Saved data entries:
#####

(* ===== verification/Handle.v ===== *)
(** * The life cycle of domains, and recovery (cd_handle.cc, cd_internal.cc)

    Creating, beginning, completing and destroying domains, reporting errors,
    and the rollback and escalation of CD::Complete, CD::GetCDToRecover and
    CD::Recover, for a program of one task: [totalTaskSize] and the size of
    every domain are 1, so there is no mailbox, SyncCDs returns
    [INVALID_ROLLBACK_POINT], and the rollback point is one word.

    Handles and domains are one object each, found by the number of its
    creation in [objs]; [uniquePath] is CDPath, the outermost domain first.
    The store of a domain is the one of [Preserve].  A rollback ends in a
    longjmp to the macro CD_Begin of a domain: [Complete] returns that it
    returned, or the domain it jumped to, whose Begin is called next.  The
    logs of communication ([CdLog]) and the profile are left out; domains
    preserve in memory. *)

From Stdlib Require Import ZArith Lia String.
From stdpp Require Import base gmap list numbers strings.
From S2P Require Import Prelude CdLog TableStore DataStore Preserve PhaseTree.

#[local] Open Scope string_scope.
#[local] Open Scope Z_scope.

Definition INVALID_ROLLBACK_POINT : Z := 4294967295.
Definition HEALTHY : Z := -1.
Definition NO_LABEL : string := "".
Definition INITIAL_CDOBJ_LABEL : string := "INITIAL_CDOBJ_LABEL".
Definition DEFAULT_ROOT_LABEL : string := "CD_0_0".

(** ** Data *)

(** [CD] with its [CDHandle]; the mode, [reexecuted_] and the entry directory
    are in [prv]. *)
Record Dom := mkDom {
  level : Z;
  phase : Z;
  sequential_id : Z;
  name : string;
  label : string;
  begin_ : bool;
  reported_error_ : bool;
  num_reexecution_ : Z;
  prv : CDPrv;
}.

(** The globals of the runtime. *)
Record Rt := mkRt {
  tree : PhaseTree;
  objs : gmap Z Dom;
  uniquePath : list Z;
  access_store_ : gmap string Z;
  gen_obj : Z;
  rollback_point_ : Z;
  failed_phase : Z;
  failed_seqID : Z;
  prev_phase : Z;
  just_reexecuted : bool;
}.

Definition with_tree (t : PhaseTree) (s : Rt) : Rt :=
  mkRt t (objs s) (uniquePath s) (access_store_ s) (gen_obj s) (rollback_point_ s) (failed_phase s)
    (failed_seqID s) (prev_phase s) (just_reexecuted s).
Definition with_objs (o : gmap Z Dom) (s : Rt) : Rt :=
  mkRt (tree s) o (uniquePath s) (access_store_ s) (gen_obj s) (rollback_point_ s) (failed_phase s)
    (failed_seqID s) (prev_phase s) (just_reexecuted s).
Definition with_path (p : list Z) (s : Rt) : Rt :=
  mkRt (tree s) (objs s) p (access_store_ s) (gen_obj s) (rollback_point_ s) (failed_phase s)
    (failed_seqID s) (prev_phase s) (just_reexecuted s).
Definition with_rollback (r : Z) (s : Rt) : Rt :=
  mkRt (tree s) (objs s) (uniquePath s) (access_store_ s) (gen_obj s) r (failed_phase s)
    (failed_seqID s) (prev_phase s) (just_reexecuted s).
Definition with_failed (p q : Z) (s : Rt) : Rt :=
  mkRt (tree s) (objs s) (uniquePath s) (access_store_ s) (gen_obj s) (rollback_point_ s) p q
    (prev_phase s) (just_reexecuted s).
Definition with_prev (p : Z) (s : Rt) : Rt :=
  mkRt (tree s) (objs s) (uniquePath s) (access_store_ s) (gen_obj s) (rollback_point_ s) (failed_phase s)
    (failed_seqID s) p (just_reexecuted s).
Definition with_just (b : bool) (s : Rt) : Rt :=
  mkRt (tree s) (objs s) (uniquePath s) (access_store_ s) (gen_obj s) (rollback_point_ s) (failed_phase s)
    (failed_seqID s) (prev_phase s) b.
Definition update (h : Z) (c : Dom) (s : Rt) : Rt := with_objs (<[h := c]> (objs s)) s.

Definition with_begin (b : bool) (c : Dom) : Dom :=
  mkDom (level c) (phase c) (sequential_id c) (name c) (label c) b (reported_error_ c)
    (num_reexecution_ c) (prv c).
Definition with_phase (l : string) (p : Z) (c : Dom) : Dom :=
  mkDom (level c) p (sequential_id c) (name c) l (begin_ c) (reported_error_ c) (num_reexecution_ c) (prv c).
Definition with_seqid (q : Z) (c : Dom) : Dom :=
  mkDom (level c) (phase c) q (name c) (label c) (begin_ c) (reported_error_ c) (num_reexecution_ c) (prv c).
Definition with_reported (b : bool) (c : Dom) : Dom :=
  mkDom (level c) (phase c) (sequential_id c) (name c) (label c) (begin_ c) b (num_reexecution_ c) (prv c).
Definition with_reex (n : Z) (c : Dom) : Dom :=
  mkDom (level c) (phase c) (sequential_id c) (name c) (label c) (begin_ c) (reported_error_ c) n (prv c).
Definition with_prv (x : CDPrv) (c : Dom) : Dom :=
  mkDom (level c) (phase c) (sequential_id c) (name c) (label c) (begin_ c) (reported_error_ c)
    (num_reexecution_ c) x.

Definition obj (s : Rt) (h : Z) : res Dom := deref (objs s !! h).
Definition mode (c : Dom) : CDExecMode := exec_mode_ (prv c).

Definition IsGood (s : Rt) : bool := failed_phase s =? HEALTHY.
Definition IsFailed (s : Rt) : bool := negb (IsGood s).

(** ** The path *)

(** [CDPath::GetCurrentCD]: the last domain, or the one above it when it is not
    active. *)
Definition GetCurrentCD (s : Rt) : res (option Z) :=
  match last (uniquePath s) with
  | None => Ok None
  | Some h =>
      c ← obj s h;
      if bool_decide (mode c = kSuspension) then
        if (1 <? Z.of_nat (length (uniquePath s))) && (1 <=? level c)
        then p ← aload (uniquePath s) (level c - 1); Ok (Some p) else Ok None
      else Ok (Some h)
  end.

(** [CDPath::GetCDLevel]. *)
Definition GetCDLevel (s : Rt) (lv : Z) : res Z :=
  if lv <? Z.of_nat (length (uniquePath s)) then aload (uniquePath s) lv else Err AssertFail.

(** ** Creation *)

(** [CD::Initialize] on a domain found in access_store_, which keeps its
    cd_id_ but for the sequential number. *)
Definition Initialize (nm : string) (c : Dom) : Dom :=
  mkDom (level c) (phase c) 0 nm INITIAL_CDOBJ_LABEL false false 0 (Initialize_prv (prv c)).

Section handle.
(** CD_DATA_GROW_UNIT. *)
Variable data_grow_unit : Z.

(** The constructor of [CD], for a new domain. *)
Definition Dom_new (lv : Z) (nm : string) : res Dom :=
  x ← CDPrv_new data_grow_unit;
  Ok (mkDom lv (u32 (-1)) 0 nm INITIAL_CDOBJ_LABEL false false 0 x).

(** [CD::InitializeMailBox], which [CD::Initialize] calls: the rollback point is
    reset. *)
Definition InitializeMailBox (s : Rt) : Rt := with_rollback INVALID_ROLLBACK_POINT s.

(** [CD::InternalCreate]: a domain with the same path of phases is used again. *)
Definition InternalCreate (parent : option Dom) (nm key : string) (s : Rt) : res (Z * Rt) :=
  match access_store_ s !! key with
  | Some h =>
      c ← obj s h;
      Ok (h, InitializeMailBox (update h (Initialize nm c) s))
  | None =>
      let h := gen_obj s in
      c ← Dom_new (match parent with Some p => u32 (level p + 1) | None => 0 end) nm;
      Ok (h, mkRt (tree s) (<[h := c]> (objs s)) (uniquePath s) (<[key := h]> (access_store_ s)) (h + 1)
               (rollback_point_ s) (failed_phase s) (failed_seqID s) (prev_phase s) (just_reexecuted s))
  end.

(** [CD_Init]: the root, and the globals of cd_internal.cc. *)
Definition CD_Init : res Rt :=
  '(h, s) ← InternalCreate None DEFAULT_ROOT_LABEL DEFAULT_ROOT_LABEL
              (mkRt empty_tree ∅ [] ∅ 0 INVALID_ROLLBACK_POINT HEALTHY HEALTHY HEALTHY false);
  Ok (with_path (uniquePath s ++ [h]) s).

(** [CDHandle::Create], not collective, and [HeadCD::Create]. *)
Definition Create (h : Z) (nm : string) (s : Rt) : res (Z * Rt) :=
  c ← obj s h;
  cur ← deref (current_ (tree s));
  key ← GetPhasePathOf (tree s) cur nm;
  '(h', s) ← InternalCreate (Some c) nm key s;
  Ok (h', with_path (uniquePath s ++ [h']) s).

End handle.

(** [CDHandle::Destroy] and InternalDestroy without [need_destroy]: the path
    loses its last element. *)
Definition Destroy (s : Rt) : res Rt :=
  _ ← cassert (0 <? Z.of_nat (length (uniquePath s)));
  _ ← deref (current_ (tree s));
  Ok (with_path (removelast (uniquePath s)) s).

(** ** Errors *)

(** [CD::SetRollbackPoint] and [CD::CheckRollbackPoint]. *)
Definition SetRollbackPoint (lv : Z) (s : Rt) : Rt :=
  if negb (lv =? INVALID_ROLLBACK_POINT)
  then if lv <? rollback_point_ s then with_rollback lv s else s
  else with_rollback INVALID_ROLLBACK_POINT s.
Definition CheckRollbackPoint (s : Rt) : Z := rollback_point_ s.

(** [CDHandle::CDAssert] and [CD::Assert]. *)
Definition CDAssert (h : Z) (test : bool) (s : Rt) : res Rt :=
  c ← obj s h;
  if test then Ok s else
  cdh ← GetCurrentCD s;
  cdh ← deref cdh;
  d ← obj s cdh;
  if (level d =? level c) || (level c <? level d) then Ok (SetRollbackPoint (level c) s) else Err AssertFail.

(** [CDHandle::Detect], when the error injector finds an error that the domain
    of level [rollback_point] covers. *)
Definition Detect (rollback_point : Z) (s : Rt) : res Rt :=
  _ ← GetCDLevel s rollback_point;
  Ok (SetRollbackPoint rollback_point s).

(** ** Begin *)

Definition SyncCDs (s : Rt) : Z := INVALID_ROLLBACK_POINT.

(** The begin after another phase: the count of the phase starts anew, unless
    the last phase to begin was inside this domain. *)
Definition MarkPhase (cur ph : Z) (c : Dom) (s : Rt) (t : PhaseTree) : res PhaseTree :=
  if prev_phase s =? ph then Ok t else
  returned ← ((if prev_phase s =? HEALTHY then Ok false
               else n ← node t (prev_phase s); Ok (level c <? level_ n)) : res bool);
  if returned : bool then Ok t else
  n ← node t cur;
  MarkSeqID cur (if IsGood s then sequential_id c else seq_begin_ n) t.

(** [CD::Begin].  SyncCDs makes the branch that escalates unreachable. *)
Definition Begin (h : Z) (lab : string) (s : Rt) : res Rt :=
  c ← obj s h;
  _ ← cassert (negb (begin_ c));
  let lab := if String.eqb lab NO_LABEL then name c else lab in
  '(ph, t) ← BeginPhase (level c) lab (tree s);
  cur ← deref (current_ t);
  t ← MarkPhase cur ph c s t;
  let reex := bool_decide (mode c = kReexecution) in
  let c := with_prv (Begin_prv (prv c)) (with_phase lab ph (with_begin true c)) in
  let c := if reex then c else with_reex 0 c in
  let s := SetRollbackPoint (SyncCDs s) (with_tree t (with_prev ph s)) in
  Ok (update h c (with_just false (with_rollback INVALID_ROLLBACK_POINT s))).

(** ** Rollback *)

(** [SetFailure] and [SetHealthy]. *)
Definition SetFailure (ph : Z) (s : Rt) : res Rt :=
  if IsGood s then
    cur ← deref (current_ (tree s));
    n ← node (tree s) cur;
    Ok (with_failed ph (seq_end_ n) s)
  else Ok s.

Definition SetHealthy (s : Rt) : res Rt :=
  cur ← deref (current_ (tree s));
  t ← FinishRecovery cur (tree s);
  Ok (with_tree t (with_failed HEALTHY HEALTHY s)).

(** [CompletePhase]. *)
Definition CompletePhase (is_reexec : bool) (s : Rt) : res Rt :=
  cur ← deref (current_ (tree s));
  n ← node (tree s) cur;
  let t := IncSeqID cur (IsGood s && negb is_reexec) (tree s) in
  t ← (if IsFailed s then
         _ ← cassert (0 <=? failed_phase s);
         Ok (touch cur (set_state kReexecution) t)
       else Ok t);
  Ok (with_tree (set_current (parent_ n) t) s).

(** [UnsetBegin], with its assertion. *)
Definition UnsetBegin (h : Z) (s : Rt) : res Rt :=
  c ← obj s h;
  _ ← cassert (begin_ c);
  Ok (update h (with_begin false c) s).

(** [CD::GetCDToRecover], not collective.  At the level of the rollback point
    the code reads the rollback point again, in case a sibling has lowered it;
    one task reads the same value. *)
Fixpoint GetCDToRecover (fuel : nat) (target : Z) (s : Rt) : res (Z * Rt) :=
  match fuel with
  | O => Err OutOfFuel
  | S fuel =>
      c ← obj s target;
      cur ← deref (current_ (tree s));
      let rollback_lv := CheckRollbackPoint s in
      let s := with_tree (ResetSeqID cur rollback_lv (tree s)) s in
      if level c =? rollback_lv then
        let s := SetRollbackPoint (CheckRollbackPoint s) s in
        let s := update target (with_reported false c) s in
        s ← CompletePhase true s;
        s ← UnsetBegin target s;
        Ok (target, s)
      else if (rollback_lv <? level c) && negb (rollback_lv =? INVALID_ROLLBACK_POINT) then
        let s := SetRollbackPoint (CheckRollbackPoint s) s in
        let s := update target (with_prv (DeleteEntryDirectory (prv c)) c) s in
        s ← CompletePhase true s;
        s ← UnsetBegin target s;
        s ← Destroy s;
        next_cdh ← GetCDLevel s (level c - 1);
        GetCDToRecover fuel next_cdh s
      else Err AssertFail
  end.

(** [CD::Recover], [RecoverObject::Recover] and [CD::InternalReexecute], up to
    the longjmp. *)
Definition Recover (h : Z) (s : Rt) : res Rt :=
  c ← obj s h;
  n ← node (tree s) (phase c);
  x ← Preserve.Recover (mkPlace (label c) (level c) (seq_end_ n) (failed_seqID s)) (prv c);
  Ok (with_just true (update h (with_reex (num_reexecution_ c + 1) (with_prv x c)) s)).

(** ** Complete *)

Inductive outcome := Completed | Jump (h : Z).

(** Begin of a recovery in [CD::Complete]. *)
Definition Rollback (c : Dom) (s : Rt) : res (outcome * Rt) :=
  s ← SetFailure (phase c) s;
  leaf ← GetCurrentCD s;
  leaf ← deref leaf;
  '(h, s) ← GetCDToRecover (S (length (uniquePath s))) leaf s;
  s ← Recover h s;
  Ok (Jump h, s).

(** The check for the failure point when no error occurred. *)
Definition CheckRecovered (c : Dom) (s : Rt) : res Rt :=
  cur ← deref (current_ (tree s));
  n ← node (tree s) cur;
  if IsFailed s && (failed_phase s =? phase c) then
    if failed_seqID s =? seq_end_ n then SetHealthy s
    else if seq_end_ n <? failed_seqID s then Ok s
    else Err AssertFail
  else Ok s.

(** [CDHandle::Complete] and [CD::Complete]. *)
Definition Complete (h : Z) (s : Rt) : res (outcome * Rt) :=
  cdh ← GetCurrentCD s;
  cdh ← deref cdh;
  _ ← cassert (cdh =? h);
  c ← obj s h;
  _ ← node (tree s) (phase c);
  let new_rollback_point := CheckRollbackPoint s in
  let s := SetRollbackPoint new_rollback_point s in
  if new_rollback_point <=? level c then Rollback c s else
  s ← CheckRecovered c s;
  let c := with_prv (Complete_prv (prv c)) (with_seqid (u32 (sequential_id c + 1)) (with_reported false c)) in
  let s := update h c s in
  s ← CompletePhase false s;
  s ← UnsetBegin h s;
  Ok (Completed, s).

#####

What the task asks –
Can you repeat, word for word, every line above from the one containing "sequential_id : Z;" down to the one containing "rollback_point_ : Z;", including both?

Reply to the task –
  sequential_id : Z;
  name : string;
  label : string;
  begin_ : bool;
  reported_error_ : bool;
  num_reexecution_ : Z;
  prv : CDPrv;
}.

(** The globals of the runtime. *)
Record Rt := mkRt {
  tree : PhaseTree;
  objs : gmap Z Dom;
  uniquePath : list Z;
  access_store_ : gmap string Z;
  gen_obj : Z;
  rollback_point_ : Z;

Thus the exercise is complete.